■ Exercise instructions
One number is the full answer: how many lines in the records contain the word "exact"?

Recorded information Block Start

Lemma sigkill_justified q tf :
  triple (since T (waited a q tf timeout)) (sigkill q) (fun _ => justified) (fun _ => justified).
Proof.
  unfold sigkill.
  intros h (tr & E & Hw). unfold syscall. destruct (procs _ !! q) as [[|]|]; cbn;
    (apply (since_snoc T _ _ tr); [exact E | now apply (justified_kill a timeout (h_clock h) q tf)]).
Qed.
Lemma force_kill_justified q tf :
  triple (since T (waited a q tf timeout))
    (except (is_class "OSError") (sigkill q) (fun _ => ret tt) ;;;
     let! t := monotonic in
     await_death (death_fuel 5000000 200000) (t + 5000000) 200000 q)
    (fun _ => justified) (fun _ => justified).
Proof.
  eapply triple_bind with (R := fun _ => justified).
  - eapply triple_try; [apply sigkill_justified|]. intros e. cbn beta. destruct (is_class _ e).
    + apply triple_ret. auto.
    + apply triple_raise. auto.
  - intros _. quiet. apply (triple_grows T no_kill); [apply grows_await_death; [auto with grows | lia]|].
    apply stage_justified.
Qed.

Definition stop_finish (result : json) : HostM json :=
  remove_pid_file a ;;; clear_stop_flag a ;;;
  let! stopped_at := _now_iso in
  _write_state a [("status", JStr "STOPPED"); ("pid", JNull); ("last_command", JStr "STOP_ALGO");
                  ("stopped_at", JStr stopped_at)] ;;;
  ret result.
Lemma stop_finish_justified S result : harmless_stage S ->
  triple (since T S) (stop_finish result) (fun _ => justified) (fun _ => justified).
Proof.
  intros HS. unfold stop_finish, remove_pid_file, clear_stop_flag. quiet. quiet. quiet. quiet. now apply quiet_end.
Qed.
(** ** What the name of an expiry means

    Among the listed expiries [es]: the first one not yet past, the second one,
    or the one nearest a written date (that very date when it is listed); the
    latest when all are past. *)
Definition expiry_asked (today : Z) (es : list Z) (text : string) (e : Z) : Prop :=
  let first x := In x es /\ today <= x /\ forall d, In d es -> today <= d -> x <= d in
  let all_past := forall d, In d es -> d < today /\ d <= e in
  In e es /\
  if String.eqb text "current" || String.eqb text "nearest" then first e \/ all_past
  else if String.eqb text "next" then
    (exists x, first x /\ x < e /\ forall d, In d es -> x < d -> e <= d) \/ (forall d, In d es -> today <= d <-> d = e) \/ all_past
  else exists d, fromisoformat text = Some d /\ forall d', In d' es -> Z.abs (e - d) <= Z.abs (d' - d).
Lemma nearest_date_least target l : forall best x, x = best \/ In x l -> Z.abs (nearest_date target best l - target) <= Z.abs (x - target).
Proof.
  induction l as [|y l IH]; intros best x Hx; cbn; [destruct Hx as [->|[]]; lia|].
  destruct (Z.ltb_spec (Z.abs (y - target)) (Z.abs (best - target))) as [L|L]; destruct Hx as [->|[->|Hx]];
    try (apply IH; now right); try (apply IH; now left).
  - pose proof (IH y y (or_introl eq_refl)). lia.
  - pose proof (IH best best (or_introl eq_refl)). lia.
Qed.
Lemma sorted_last (l : list Z) e : StronglySorted Z.le l -> last l = Some e -> forall d, In d l -> d <= e.
Proof.
  intros S (l0 & ->)%last_Some d Hd. apply StronglySorted_app in S as (_ & _ & S). apply in_app_or in Hd as [Hd|[->|[]]]; [|lia].
  apply S; [exact Hd | now left].
Qed.
Lemma resolve_expiry_asked today m u text e : let es := map fst (tree_get (key_of u) m.(_tree)) in
  NoDup es -> resolve_expiry today m u (ExpiryText text) = Some e -> expiry_asked today es text e.
Proof.
  cbv zeta. set (es := map fst _). intros N E. pose proof (resolve_expiry_listed _ _ _ _ _ E) as He. revert E. unfold resolve_expiry.
  unfold list_expiries in *. fold es in He |- *. cbv zeta.
  assert (StronglySorted Z.le (sort_by Z.leb es)) as S.
  { eapply StronglySorted_weaken; [|apply Sorted_sort_by_in; [intros a b _ _|intros a b c]; rewrite ?Z.leb_le; lia]. intros a b. apply Z.leb_le. }
  assert (forall d, In d (sort_by Z.leb es) <-> In d es) as I by (intros; apply In_sort_by).
  assert (NoDup (sort_by Z.leb es)) as N' by now rewrite sort_by_Permutation.
  clear N. revert S I N' He. generalize (sort_by Z.leb es). intros l S I N He.
  assert (forall d, last l = Some d -> (forall x, In x l -> x < today) -> forall d', In d' es -> d' < today /\ d' <= d) as Past.
  { intros d L P d' Hd. apply I in Hd. split; [now apply P | now apply (sorted_last l)]. }
  assert (forall x, In x (List.filter (fun e => today <=? e) l) <-> In x es /\ today <= x) as U by (intros x; rewrite List.filter_In, I, Z.leb_le; tauto).
  assert (StronglySorted Z.le (List.filter (fun e => today <=? e) l) /\ NoDup (List.filter (fun e => today <=? e) l)) as [SU NU].
  { split; [now apply StronglySorted_filter | now apply NoDup_ListNoDup, List.NoDup_filter, NoDup_ListNoDup]. }
  unfold expiry_asked. destruct l as [|x0 l0]; [discriminate|]. set (l := x0 :: l0) in *. intros E. split; [now apply I|]. revert E.
  assert (List.filter (fun e => today <=? e) l = [] -> forall x, In x l -> x < today) as None'.
  { intros F x Hx. destruct (Z.lt_ge_cases x today) as [C|C]; [exact C|]. assert (In x []) as []. rewrite <- F. now apply U; split; [apply I|]. }
  assert (match List.filter (fun e => today <=? e) l with e :: _ => Some e | [] => last l end = Some e ->
          (In e es /\ today <= e /\ (forall d, In d es -> today <= d -> e <= d)) \/ (forall d, In d es -> d < today /\ d <= e)) as First.
  { destruct (List.filter _ l) as [|x r] eqn:F; [intros L; right; now apply Past; auto|]. intros [= ->]. left. destruct (proj1 (U e)) as [H1 H2]; [now left|].
    split; [exact H1|]. split; [exact H2|]. intros d H3 H4. apply StronglySorted_inv in SU as [_ SU]. rewrite Forall_forall in SU.
    destruct (proj2 (U d) (conj H3 H4)) as [->|Hd]; [lia | now apply SU, list_elem_of_In]. }
  unfold str_in. cbn [existsb]. rewrite orb_false_r. destruct (String.eqb text "current" || String.eqb text "nearest"); [exact First|].
  destruct (String.eqb text "next").
  - destruct (List.filter _ l) as [|x [|y r]] eqn:F; intros E; [right; right; now apply Past; auto| |]; injection E as ->.
    + right; left. intros d Hd. split; [intros T | intros ->; now apply U; left]. destruct (proj2 (U d) (conj Hd T)) as [->|[]]. reflexivity.
    + left. exists x. apply StronglySorted_inv in SU as [SU Hx]. apply StronglySorted_inv in SU as [_ Hy]. rewrite Forall_forall in Hx, Hy.
      apply NoDup_cons in NU as [Nx _]. destruct (proj1 (U x)) as [X1 X2]; [now left|].
      assert (x < e) as L by (assert (x <= e) by (apply Hx, list_elem_of_In; now left); assert (x <> e) by (intros ->; apply Nx; now left); lia).
      assert (forall d, In d es -> today <= d -> d = x \/ e <= d) as K.
      { intros d H1 H2. destruct (proj2 (U d) (conj H1 H2)) as [->|[->|Hd]]; [now left | right; lia|]. right. now apply Hy, list_elem_of_In. }
      split; [|split; [exact L|]].
      * split; [exact X1|]. split; [exact X2|]. intros d H1 H2. destruct (K d H1 H2); lia.
      * intros d H1 H2. destruct (K d H1); lia.
  - destruct (fromisoformat text) as [d|]; [|discriminate]. intros E. exists d. split; [reflexivity|]. intros d' Hd. apply I in Hd. revert E.
    destruct (existsb (Z.eqb d) l) eqn:X; intros [= <-]; [lia|]. apply nearest_date_least. destruct Hd as [->|Hd]; auto.
Qed.
(** A loaded universe lists each expiry once: they are the keys of a dictionary. *)
Lemma keys_dset_Z {V} k (v : V) d : NoDup (map fst d) -> NoDup (map fst (dset Z.eqb k v d)).
Proof.
  intros N. rewrite keys_dset. destruct (existsb _ _) eqn:X; [exact N|]. rewrite Permutation_app_comm. constructor; [|exact N]. intros Hk.
  apply not_true_iff_false in X. apply X, existsb_exists. exists k. split; [now apply list_elem_of_In | apply Z.eqb_refl].
Qed.
Lemma load_lists_once l as_of source m u : NoDup (map fst (tree_get u (snd (load l as_of source m)).(_tree))).
Proof.
  unfold load. assert (forall acc, (forall u, NoDup (map fst (tree_get u (snd (fst acc))))) ->
    forall u, NoDup (map fst (tree_get u (snd (fst (fold_left (fun acc i => load_one i acc) l acc)))))) as K.
  { induction l as [|i l IH]; intros acc H; [exact H|]. apply IH. unfold load_one. destruct (contract_of i) as [[[[u' e] k] ot]|]; [|exact H].
    destruct acc as [[a t] n]. cbn in *. intros w. unfold tree_get, tree_set at 1. rewrite dget_dset_string. destruct (String.eqb w u').
    - cbn. apply keys_dset_Z, H.
    - apply H. }
  specialize (K ([], [], 0) (fun u => NoDup_nil_2)). destruct (fold_left _ l _) as [[a t] n]. apply K.
Qed.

Recorded information Block End

■ Expected output
9